◆ **Required action**
Which lines of the data contain the string "mjpeg"? Show each of them.

◆ **The data**
(** The callback handed to [mockFiles.filter], one [if] per [if] of the
    source. *)
Definition keep (filterType searchTerm : string) (file : FileItem) : bool :=
  if negb (String.eqb filterType "all") then
    if String.eqb filterType "image"
       && negb (types_include [jpeg; dng; tiff] (type file))
    then false
    else if String.eqb filterType "video"
            && negb (types_include [h264; mjpeg] (type file))
    then false
    else if String.eqb filterType "raw" && negb (type_eqb (type file) dng)
    then false
    else matches_search searchTerm file
  else matches_search searchTerm file.

Definition filteredFiles (st : State) : list FileItem :=
  List.filter (keep (filterType st) (searchTerm st)) mockFiles.

(** The handlers wired in the JSX: the search box, the two selects and the
    two view-mode buttons.  The View, Download and ZIP buttons have no
    handler. *)
Inductive Event : Type :=
| SearchChange (value : string)
| FilterChange (value : string)
| SortChange (value : string)
| ViewModeClick (mode : ViewMode).

Definition handle (e : Event) (st : State) : State :=
  match e with
  | SearchChange value =>
      {| viewMode := viewMode st; sortBy := sortBy st;
         filterType := filterType st; searchTerm := value |}
  | FilterChange value =>
      {| viewMode := viewMode st; sortBy := sortBy st;
         filterType := value; searchTerm := searchTerm st |}
  | SortChange value =>
      {| viewMode := viewMode st; sortBy := value;
         filterType := filterType st; searchTerm := searchTerm st |}
  | ViewModeClick mode =>
      {| viewMode := mode; sortBy := sortBy st;
         filterType := filterType st; searchTerm := searchTerm st |}
  end.

Definition run (events : list Event) (st : State) : State :=
  fold_left (fun st e => handle e st) events st.

(** The list rendered by the file browser tab; both view modes map over
    [filteredFiles], and [sortBy] is not read. *)
Definition displayed (st : State) : list FileItem :=
  match viewMode st with
  | grid => filteredFiles st
  | list_view => filteredFiles st
  end.

(** The four entries of the filter select. *)
Inductive Category : Type := AllFiles | Images | Videos | RawOnly.

Definition category_value (c : Category) : string :=
  match c with
  | AllFiles => "all"
  | Images => "image"
  | Videos => "video"
  | RawOnly => "raw"
  end.

(** The file types each entry of the filter select stands for. *)
Definition in_category (c : Category) (t : FileType) : Prop :=
  match c with
  | AllFiles => True
  | Images => t = jpeg \/ t = dng \/ t = tiff
  | Videos => t = h264 \/ t = mjpeg
  | RawOnly => t = dng
  end.

(** [s] contains [t] up to letter case: some substring of [s] has the
    same lower-case form as [t]. *)
Definition contains_ignoring_case (s t : string) : Prop :=
  exists before middle after : string,
    s = before ++ middle ++ after /\ toLowerCase middle = toLowerCase t.

(** *** Letter case, stated without [toLowerCase] *)

(** The code of a capital letter below U+0100: A to Z, and the accented
    capitals U+00C0 to U+00DE, which leave out the multiplication sign
    U+00D7. *)
Definition capital (n : Z) : Prop :=
  65 <= n <= 90 \/ (192 <= n <= 222 /\ n <> 215).

(** [small] is the small letter of the capital letter [big]: it lies 32
    code points above it. *)
Definition small_of (small big : ascii) : Prop :=
  capital (code big) /\ code small = code big + 32.

(** Two characters that are the same up to letter case. *)
Definition same_letter (a b : ascii) : Prop :=
  a = b \/ small_of a b \/ small_of b a.

(** Two strings that are the same up to letter case, character by
    character. *)
Fixpoint equal_up_to_case (s t : string) : Prop :=
  match s, t with
  | EmptyString, EmptyString => True
  | String a s', String b t' => same_letter a b /\ equal_up_to_case s' t'
  | _, _ => False
  end.

(** [s] contains [t] case-insensitively: some substring of [s] equals [t]
    up to letter case. *)
Definition contains_up_to_case (s t : string) : Prop :=
  exists before middle after : string,
    s = before ++ middle ++ after /\ equal_up_to_case middle t.

(** *** The Sessions tab *)

(** The object built by the [reduce] of [groupedFiles]: its own properties
    in creation order, which is the order of [Object.entries] for keys that
    are not array indices.  Every session name of the mock files is such a
    key, and none names a member of [Object.prototype]. *)
Definition Groups : Type := list (string * list FileItem).

(** [groups[key]]. *)
Fixpoint group_get (groups : Groups) (key : string) : option (list FileItem) :=
  match groups with
  | (k, files) :: rest =>
      if String.eqb k key then Some files else group_get rest key
  | [] => None
  end.

(** [groups[key] = files]: in place for an existing key, at the end for a
    new one. *)
Fixpoint group_set (groups : Groups) (key : string) (files : list FileItem)
  : Groups :=
  match groups with
  | (k, old) :: rest =>
      if String.eqb k key then (k, files) :: rest
      else (k, old) :: group_set rest key files
  | [] => [(key, files)]
  end.

(** [groups[key].push(file)] on an existing array. *)
Fixpoint group_push (groups : Groups) (key : string) (file : FileItem)
  : Groups :=
  match groups with
  | (k, files) :: rest =>
      if String.eqb k key then (k, (files ++ [file])%list) :: rest
      else (k, files) :: group_push rest key file
  | [] => []
  end.

(** The callback handed to [filteredFiles.reduce]. *)
Definition group_step (groups : Groups) (file : FileItem) : Groups :=
  let groups :=
    match group_get groups (session file) with
    | None => group_set groups (session file) []
    | Some _ => groups
    end in
  group_push groups (session file) file.

Definition groupedFiles (st : State) : Groups :=
  fold_left group_step (filteredFiles st) [].

(** The files of a session, in list order. *)
Definition of_session (key : string) (files : list FileItem) : list FileItem :=
  List.filter (fun file => String.eqb (session file) key) files.

End Library.

(** ** TelemetryPanel *)

Module Telemetry.
Local Open Scope Q_scope.

Record TelemetryData : Type := {
  sensorTemp : Q;
  cpuTemp : Q;
  cpuUsage : Q;
  storageUsed : Q;
  storageTotal : Q;
  batteryLevel : option Q;
  wifiSignal : Q;
  focusMetric : Q;
  exposureRemaining : option Q
}.

(** The four values drawn from [Math.random()] by one update, in call
    order. *)
Record Randoms : Type := {
  random_sensorTemp : Q;
  random_cpuTemp : Q;
  random_cpuUsage : Q;
  random_focusMetric : Q
}.

(** ToBoolean on a finite number. *)
Definition truthy (x : Q) : bool := negb (Qeq_bool x 0).

(** The reading left on the exposure countdown after [n] updates. *)
Definition countdown (st : TelemetryData) (n : nat) : Prop :=
  match exposureRemaining st with
  | Some remaining =>
      (n <= 245)%nat /\ remaining == inject_Z (245 - Z.of_nat n)
      /\ 0 <= remaining
  | None => (245 < n)%nat
  end.

Section Rounding.
(** The rounding of an exact result to a double. *)
Variable rnd : Q -> Q.

(** The literals 65.2 and 125.6 are not dyadic, so they are rounded. *)
Definition initial : TelemetryData := {|
  sensorTemp := 85 # 2;
  cpuTemp := rnd (326 # 5);
  cpuUsage := 35;
  storageUsed := rnd (628 # 5);
  storageTotal := 512;
  batteryLevel := Some 78;
  wifiSignal := 85;
  focusMetric := 892;
  exposureRemaining := Some 245
|}.

(** [prev + (Math.random() - 0.5) * scale]. *)
Definition jitter (prev random scale : Q) : Q :=
  rnd (prev + rnd (rnd (random - (1 # 2)) * scale)).

(** The state updater run by the one-second interval. *)
Definition tick (r : Randoms) (prev : TelemetryData) : TelemetryData := {|
  sensorTemp := jitter (sensorTemp prev) (random_sensorTemp r) (1 # 2);
  cpuTemp := jitter (cpuTemp prev) (random_cpuTemp r) 2;
  cpuUsage :=
    Qmax 10 (Qmin 90 (jitter (cpuUsage prev) (random_cpuUsage r) 10));
  storageUsed := storageUsed prev;
  storageTotal := storageTotal prev;
  batteryLevel := batteryLevel prev;
  wifiSignal := wifiSignal prev;
  focusMetric := jitter (focusMetric prev) (random_focusMetric r) 50;
  exposureRemaining :=
    match exposureRemaining prev with
    | Some remaining =>
        if truthy remaining then Some (Qmax 0 (rnd (remaining - 1)))
        else None
    | None => None
    end
|}.

(** The state after one update per element of [rs], oldest first. *)
Definition run (rs : list Randoms) (st : TelemetryData) : TelemetryData :=
  fold_left (fun st r => tick r st) rs st.

(** Rounding is exact on integers that a double represents. *)
Definition exact_on_integers : Prop :=
  forall (x : Q) (z : Z),
    (Z.abs z <= 2 ^ 53)%Z -> x == inject_Z z -> rnd x == inject_Z z.
End Rounding.
(** * SIFT keypoint detection and description (skimage/feature/sift.py)

    A shallow embedding of the [SIFT] class: its constructor, the private
    stages [_number_of_octaves], [_create_scalespace], [_find_localize_evaluate],
    [_compute_orientation], [_compute_descriptor] and the three public
    operations [detect], [extract] and [detect_and_extract].

    The Python object is a record that is threaded through a state and
    exception monad.  NumPy's float64 arithmetic is an interface
    ([Float64]) with two implementations: [Binary64] is IEEE 754 binary64 as
    the interpreter computes it (Rocq's primitive floats), [Ideal] is exact
    arithmetic on the real numbers extended with infinities and NaN, where
    rounding is not modelled but division by zero, NaN comparisons and
    the like behave as NumPy's do. *)

From Stdlib Require Import ZArith List Bool Lia Reals Lra Psatz Sorted.
From Stdlib Require Import Floats.
Import ListNotations.

Set Implicit Arguments.

(** ** Exceptions *)

Inductive exn : Type :=
| ValueError
| ZeroDivisionError
| OverflowError
| IndexError
| TypeError
| LinAlgError.

Inductive result (A : Type) : Type :=
| Ok (a : A)
| Raise (e : exn).

Arguments Ok {A} a.
Arguments Raise {A} e.

Definition rbind {A B : Type} (r : result A) (k : A -> result B) : result B :=
  match r with
  | Ok a => k a
  | Raise e => Raise e
  end.

Fixpoint rmap {A B : Type} (f : A -> result B) (l : list A) : result (list B) :=
  match l with
  | [] => Ok []
  | a :: l' =>
      rbind (f a) (fun b => rbind (rmap f l') (fun bs => Ok (b :: bs)))
  end.

(** ** The float64 interface *)

Class Float64 (F : Type) : Type := {
  of_int : Z -> F;                 (* int -> float64 *)
  fadd : F -> F -> F;
  fsub : F -> F -> F;
  fmul : F -> F -> F;
  fdiv : F -> F -> F;
  fopp : F -> F;
  fabs : F -> F;                   (* np.abs *)
  fsqrt : F -> F;                  (* np.sqrt *)
  ffloor : F -> F;                 (* np.floor *)
  fltb : F -> F -> bool;           (* < *)
  fleb : F -> F -> bool;           (* <= *)
  feqb : F -> F -> bool;           (* == *)
  trunc : F -> option Z;           (* integer part toward zero; None for nan, inf *)
  fpi : F                          (* np.pi *)
}.

(** The transcendental functions the modelled code calls. *)
Class Libm (F : Type) : Type := {
  fpow : F -> F -> F;              (* float ** float, np.power *)
  flog : F -> F                    (* np.log *)
}.

(** The two LAPACK drivers of [_find_localize_evaluate]: [np.linalg.solve] on
    one 3x3 system (it raises LinAlgError on a singular matrix) and the
    eigenvalues [np.linalg.eig] returns for one 2x2 matrix, given by its
    rows. *)
Class Lapack (F : Type) : Type := {
  solve3 : (F * F * F) * (F * F * F) * (F * F * F) -> F * F * F -> result (F * F * F);
  eigvals2 : (F * F) * (F * F) -> F * F
}.

Declare Scope np_scope.
Delimit Scope np_scope with np.
Infix "+" := fadd : np_scope.
Infix "-" := fsub : np_scope.
Infix "*" := fmul : np_scope.
Infix "/" := fdiv : np_scope.
Notation "- x" := (fopp x) : np_scope.
Infix "<?" := fltb : np_scope.
Infix "<=?" := fleb : np_scope.
Infix "=?" := feqb : np_scope.

Section Numpy.
Context {F : Type} `{Float64 F}.
Local Open Scope np_scope.

(** The float64 nearest to the fraction [n/d]: the value of a decimal
    literal such as [0.5] (1/2), [0.2] (2/10) or [0.8] (8/10). *)
Definition lit (n d : Z) : F := of_int n / of_int d.

Definition fgtb (x y : F) : bool := y <? x.
Definition fgeb (x y : F) : bool := y <=? x.
Definition isnan (x : F) : bool := negb (x =? x).

(** [np.minimum] and [np.maximum]: NaN propagates. *)
Definition minimum (x y : F) : F := if (x <=? y) || isnan x then x else y.
Definition maximum (x y : F) : F := if (y <=? x) || isnan x then x else y.

Definition square (x : F) : F := x * x.

(** [np.sum], [np.max] over a 1-d array. *)
Definition fsum (l : list F) : F := fold_left fadd l (of_int 0).

Definition fmax_list (l : list F) : F :=
  match l with
  | [] => of_int 0
  | x :: l' => fold_left maximum l' x
  end.

(** [np.linalg.norm] of a 1-d array: the square root of the sum of squares. *)
Definition norm (l : list F) : F := fsqrt (fsum (map square l)).

(** [x.astype(np.int)]: truncation toward zero; a value with no integer
    part (nan, inf) or outside int64 comes out as the smallest int64, as on
    x86-64. *)
Definition astype_int (x : F) : Z :=
  match trunc x with
  | Some z =>
      if ((- 2 ^ 63 <=? z) && (z <? 2 ^ 63))%Z then z else (- 2 ^ 63)%Z
  | None => (- 2 ^ 63)%Z
  end.

(** [x.astype(np.uint8)]: the integer part modulo 256; nan and inf come out
    as 0, as on x86-64. *)
Definition astype_uint8 (x : F) : Z :=
  match trunc x with
  | Some z => (z mod 256)%Z
  | None => 0%Z
  end.

(** Python's [int(x)] on a float: ValueError on nan, OverflowError on inf;
    the model raises ValueError for both. *)
Definition py_int (x : F) : result Z :=
  match trunc x with
  | Some z => Ok z
  | None => Raise ValueError
  end.

(** [np.round] (half to even) followed by [astype(np.int)]. *)
Definition round_int (x : F) : Z :=
  match trunc (ffloor x) with
  | Some z =>
      let d := x - ffloor x in
      if d <? lit 1 2 then z
      else if lit 1 2 <? d then (z + 1)%Z
      else if Z.even z then z else (z + 1)%Z
  | None => (- 2 ^ 63)%Z
  end.

End Numpy.

(** ** IEEE 754 binary64 *)

Module Binary64.

Definition of_Z (z : Z) : float :=
  SF2Prim (binary_normalize prec emax z 0 false).

Definition to_Z (x : float) : option Z :=
  match Prim2SF x with
  | S754_zero _ => Some 0%Z
  | S754_finite s m e =>
      let a := if (0 <=? e)%Z then (Z.pos m * 2 ^ e)%Z
               else Z.shiftr (Z.pos m) (- e) in
      Some (if s then (- a)%Z else a)
  | _ => None
  end.

Definition floor (x : float) : float :=
  match to_Z x with
  | Some z =>
      if PrimFloat.ltb (PrimFloat.abs x) 0x1p+52%float then
        let fz := of_Z z in
        if PrimFloat.eqb fz x then x
        else if PrimFloat.ltb x fz then PrimFloat.sub fz 1%float else fz
      else x
  | None => x
  end.

#[global] Instance binary64 : Float64 float := {|
  of_int := of_Z;
  fadd := PrimFloat.add;
  fsub := PrimFloat.sub;
  fmul := PrimFloat.mul;
  fdiv := PrimFloat.div;
  fopp := PrimFloat.opp;
  fabs := PrimFloat.abs;
  fsqrt := PrimFloat.sqrt;
  ffloor := floor;
  fltb := PrimFloat.ltb;
  fleb := PrimFloat.leb;
  feqb := PrimFloat.eqb;
  trunc := to_Z;
  fpi := 0x1.921fb54442d18p+1%float
|}.

End Binary64.

(** ** Exact arithmetic on the extended reals *)

Module Ideal.

Local Open Scope R_scope.

Inductive xreal : Type :=
| Fin (r : R)
| Inf (neg : bool)
| NaN.

Definition Rltb (a b : R) : bool := if Rlt_dec a b then true else false.
Definition Rleb (a b : R) : bool := if Rle_dec a b then true else false.
Definition Reqb (a b : R) : bool := if Req_dec_T a b then true else false.

Definition xopp (x : xreal) : xreal :=
  match x with
  | Fin a => Fin (- a)
  | Inf s => Inf (negb s)
  | NaN => NaN
  end.

Definition xadd (x y : xreal) : xreal :=
  match x, y with
  | Fin a, Fin b => Fin (a + b)
  | Fin _, Inf s => Inf s
  | Inf s, Fin _ => Inf s
  | Inf s, Inf t => if Bool.eqb s t then Inf s else NaN
  | _, _ => NaN
  end.

Definition xsub (x y : xreal) : xreal := xadd x (xopp y).

Definition xmul (x y : xreal) : xreal :=
  match x, y with
  | Fin a, Fin b => Fin (a * b)
  | Fin a, Inf s => if Reqb a 0 then NaN else Inf (xorb s (Rltb a 0))
  | Inf s, Fin a => if Reqb a 0 then NaN else Inf (xorb s (Rltb a 0))
  | Inf s, Inf t => Inf (xorb s t)
  | _, _ => NaN
  end.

◆ **Solution to this task**
            && negb (types_include [h264; mjpeg] (type file))
  | Videos => t = h264 \/ t = mjpeg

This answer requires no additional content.